Dinges and Basner are monitoring motion through wristwatch-like sensors and measuring cognitive skills through performance tests. According to Basner, sleep and wake cycles — which can be measured by the motion monitors — can also influence performance and may be affected by long-term confinement.

The team hopes to discover whether crew members are at high risk for depression, impulsive behavior, or attention problems. And though the system is “still evolving,” Dinges and Basner are confident that they are “getting good data” because they are consistently receiving feedback 98 percent of the time.

Another cognitive test allows a “direct, rapid measure of the likeliness that [crew members] are experiencing” problematic emotions, such as depression, while “quick, clear, valid sample[s] of behavior” can be gleaned from video recordings of the crew members as they fill out surveys. By analyzing the facial expressions of the crew members, Dinges and Basner hope to find and highlight any emotional changes undergone during the 520 days.

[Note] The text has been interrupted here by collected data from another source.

(** * Markov: a Markov (normal) algorithm interpreter

    A shallow embedding of [src/markov.js] and a verification of its
    specification.  The file follows the layout of the source:

    - the host facilities the source relies on (ECMAScript strings, the
      regular-expression matcher behind [RegExp.prototype.exec] and
      [String.prototype.search], and [String.prototype.replace] with a string
      pattern);
    - [Markov.Statement]  (module [Statement]);
    - [Markov.Algorithm]  (module [Algorithm]);
    - [Markov.Runner]     (module [Runner]);
    - the theorems, one per claim of the specification;
    - further properties of the three components, read off the source:
      [regexpEscape], the constructor and the errors of [compile], the
      array operations of the algorithm, and how [run] ends. *)

From Stdlib Require Import String Ascii.
From Stdlib Require Import List NArith ZArith Lia Bool Arith Sorted.
Import ListNotations.

(* ================================================================== *)
(** * ECMAScript strings *)
(* ================================================================== *)

(** An ECMAScript string is a finite sequence of 16-bit code units.  A code
    unit is modelled by its number. *)
Definition code_unit := N.
Definition jsstring := list code_unit.

(** [js "..."] is the ECMAScript string whose code units are the characters
    of an ASCII literal. *)
Definition js (s : string) : jsstring :=
  List.map N_of_ascii (list_ascii_of_string s).

Definition jsstring_eqb (a b : jsstring) : bool :=
  if list_eq_dec N.eq_dec a b then true else false.
(* ===== verification/_CoqProject ===== *)
-Q . S2P
Prelude.v
Pmm.v
CString.v
Printk.v
Security.v
Heap.v
Vmm.v
Sched.v
SchedRun.v
Sync.v
Timer.v
Process.v
Crfs.v
CrfsMap.v
CrfsFiles.v
CrfsNames.v
Vfs.v
Syscall.v
Net.v
Tcp.v
Dns.v
Gfx.v
Gui.v
Lemma cstr_intro m p l :
  (forall i, 0 <= i < zlen l -> m (p + i) = l.[i]) -> Forall (fun c => c <> 0) l ->
  m (p + zlen l) = 0 -> cstr m p l.
Proof.
  unfold zlen. intros Hi Hnz. revert p Hi.
  induction Hnz as [|c l Hc Hnz IH]; intros p Hi H0; cbn [cstr length] in *.
  - by rewrite Z.add_0_r in H0.
  - split; [|split; [done|]].
    + specialize (Hi 0 ltac:(lia)). by rewrite Z.add_0_r in Hi.
    + apply IH.
      * intros i Hr. specialize (Hi (i + 1) ltac:(lia)).
        replace (p + 1 + i) with (p + (i + 1)) by lia. rewrite Hi. unfold aget.
        by replace (Z.to_nat (i + 1)) with (S (Z.to_nat i)) by lia.
      * replace (p + 1 + Z.of_nat (length l)) with (p + Z.of_nat (S (length l))) by lia. done.
Qed.

Lemma aget_cons {A} `{!Inhabited A} (x : A) l i :
  0 <= i -> (x :: l).[i] = if i =? 0 then x else l.[i - 1].
Proof.
  intros Hi. unfold aget. destruct (Z.eqb_spec i 0) as [->|]; [done|].
  by replace (Z.to_nat i) with (S (Z.to_nat (i - 1))) by lia.
Qed.

Lemma le_digits_range fuel u base :
  2 <= base -> Forall (fun d => 0 <= d < base) (le_digits fuel u base).
Proof.
  intros Hb. revert u. induction fuel as [|fuel IH]; intros u; cbn [le_digits]; [done|].
  constructor; [apply Z.mod_pos_bound; lia|]. destruct (_ =? 0); [done|apply IH].
Qed.

Lemma le_digits_value fuel u base :
  2 <= base -> 0 <= u < base ^ Z.of_nat fuel ->
  foldr (fun d a => a * base + d) 0 (le_digits fuel u base) = u.
Proof.
  intros Hb. revert u. induction fuel as [|fuel IH]; intros u Hu; cbn [le_digits foldr].
  { change (base ^ Z.of_nat 0) with 1 in Hu. lia. }
  pose proof (Z.div_mod u base ltac:(lia)) as Hdm.
  destruct (Z.eqb_spec (u / base) 0) as [E|E]; cbn [foldr]; [lia|].
  rewrite IH; [lia|]. split; [apply Z.div_pos; lia|].
  apply Z.div_lt_upper_bound; [lia|].
  rewrite Nat2Z.inj_succ, Z.pow_succ_r in Hu by lia. lia.
Qed.
Lemma vsnprintf_text (N fuel : nat) (m : mem) (str size fmt : Z)
    (l : list piece) (ws : list Z) (vs : list value) (out : list Z) :
  str <> NULL -> 0 < size < 2 ^ 31 -> fmt_ok l -> cstr m fmt (fmt_text l) ->
  (forall x, fmt <= x <= fmt + zlen (fmt_text l) -> outside str size x) ->
  args_at (outside str size) N m ws vs -> render true l vs = Some out ->
  (length (fmt_text l) + N < fuel)%nat ->
  let t := take (Z.to_nat (size - 1)) out in
  exists m', vsnprintf fuel m str size fmt ws = Some (m', zlen t) /\
    (forall x, m' x = stored m str t x) /\ (forall x, outside str size x -> m' x = m x).
Proof.
  intros Hnull Hsize Hfmt Hm Hsep Hargs Hout Hfuel. unfold vsnprintf.
  destruct (Z.eqb_spec str NULL); [done|]. destruct (Z.eqb_spec size 0); [lia|]. cbn [orb].
  set (m0 := <[str := 0]> m). set (fb := mk_fmt_buf m0 str size 0). set (t := take _ out).
  assert (Hm0 : forall x, outside str size x -> m0 x = m x).
  { intros x Hx. unfold m0, outside in *. rewrite mem_upd. by mem_cases. }
  assert (Hok : fb_ok str size fb) by (unfold fb_ok; cbn; lia).
  assert (Hput : forall fb c, fb_ok str size fb -> fb_ok str size (snprintf_putc fb c) /\
    forall x, outside str size x -> fb_mem (snprintf_putc fb c) x = fb_mem fb x).
  { intros fb' c. apply snprintf_putc_outside. lia. }
  rewrite (fmt_loop_text fb_mem snprintf_putc true _ _ Hput N fuel fb fmt l ws vs out); try done; cycle 1.
  { apply (text_at_ext (fun m : mem => m) _ m m0); [done|by split]. }
  { eapply Forall2_impl; [exact Hargs|]. intros w [x|s]; [done|]. intros (? & Hs & ?).
    split; [done|]. split; [|done]. by apply (text_at_ext (fun m : mem => m) _ m m0). }
  destruct (put_snprintf str size fb out ltac:(lia) Hok) as [Hpos Hmem].
  { cbn. unfold m0. rewrite mem_upd. by mem_cases. }
  cbn [fb_pos fb_mem fb] in Hpos, Hmem. rewrite Z.add_0_r, Z.sub_0_r in *. fold t in Hpos, Hmem.
  assert (Ht : zlen t <= size - 1) by (unfold t; rewrite zlen_take; lia).
  pose proof (zlen_nonneg t). change (0 + zlen t) with (zlen t) in Hpos. cbn [mbind option_bind]. rewrite Hpos.
  destruct (Z.ltb_spec (zlen t) size); [|lia]. rewrite s32_id by lia.
  eexists. split; [done|].
  assert (Hfin : forall x, (<[str + zlen t := 0]> (fb_mem (foldl snprintf_putc fb out))) x = stored m str t x).
  { intros x. rewrite mem_upd, Hmem. unfold stored, m0. rewrite mem_upd. by mem_cases. }
  split; [exact Hfin|]. intros x Hx. rewrite Hfin. unfold stored, outside in *. by mem_cases.
Qed.

Lemma le_digits_short fuel u base k :
  2 <= base -> 0 <= u < base ^ Z.of_nat k -> (0 < k)%nat -> (length (le_digits fuel u base) <= k)%nat.
Proof.
  intros Hb. revert u k. induction fuel as [|fuel IH]; intros u k Hu Hk; cbn [le_digits length]; [lia|].
  destruct (Z.eqb_spec (u / base) 0); cbn [length]; [lia|].
  destruct k as [|k]; [lia|]. rewrite Nat2Z.inj_succ, Z.pow_succ_r in Hu by lia.
  assert (0 < u / base < base ^ Z.of_nat k).
  { split; [pose proof (Z.div_pos u base); lia|]. apply Z.div_lt_upper_bound; lia. }
  destruct k as [|k]; [change (base ^ Z.of_nat 0) with 1 in *; lia|].
  specialize (IH (u / base) (S k) ltac:(lia) ltac:(lia)). lia.
Qed.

However, they declined to comment on the trends they are observing because they want to avoid affecting the outcome. “The whole mission is the manipulation,” Dinges said. And since crew members have access to Earth — a fact they exploit in the form of Twitter updates — publishing trends now could cause crew members to alter their behavior, making the experiment pointless.

This is our chance to begin moving out of our countries — and out of our world, Dinges said. It’s time, he added, to “go forward for humankind.”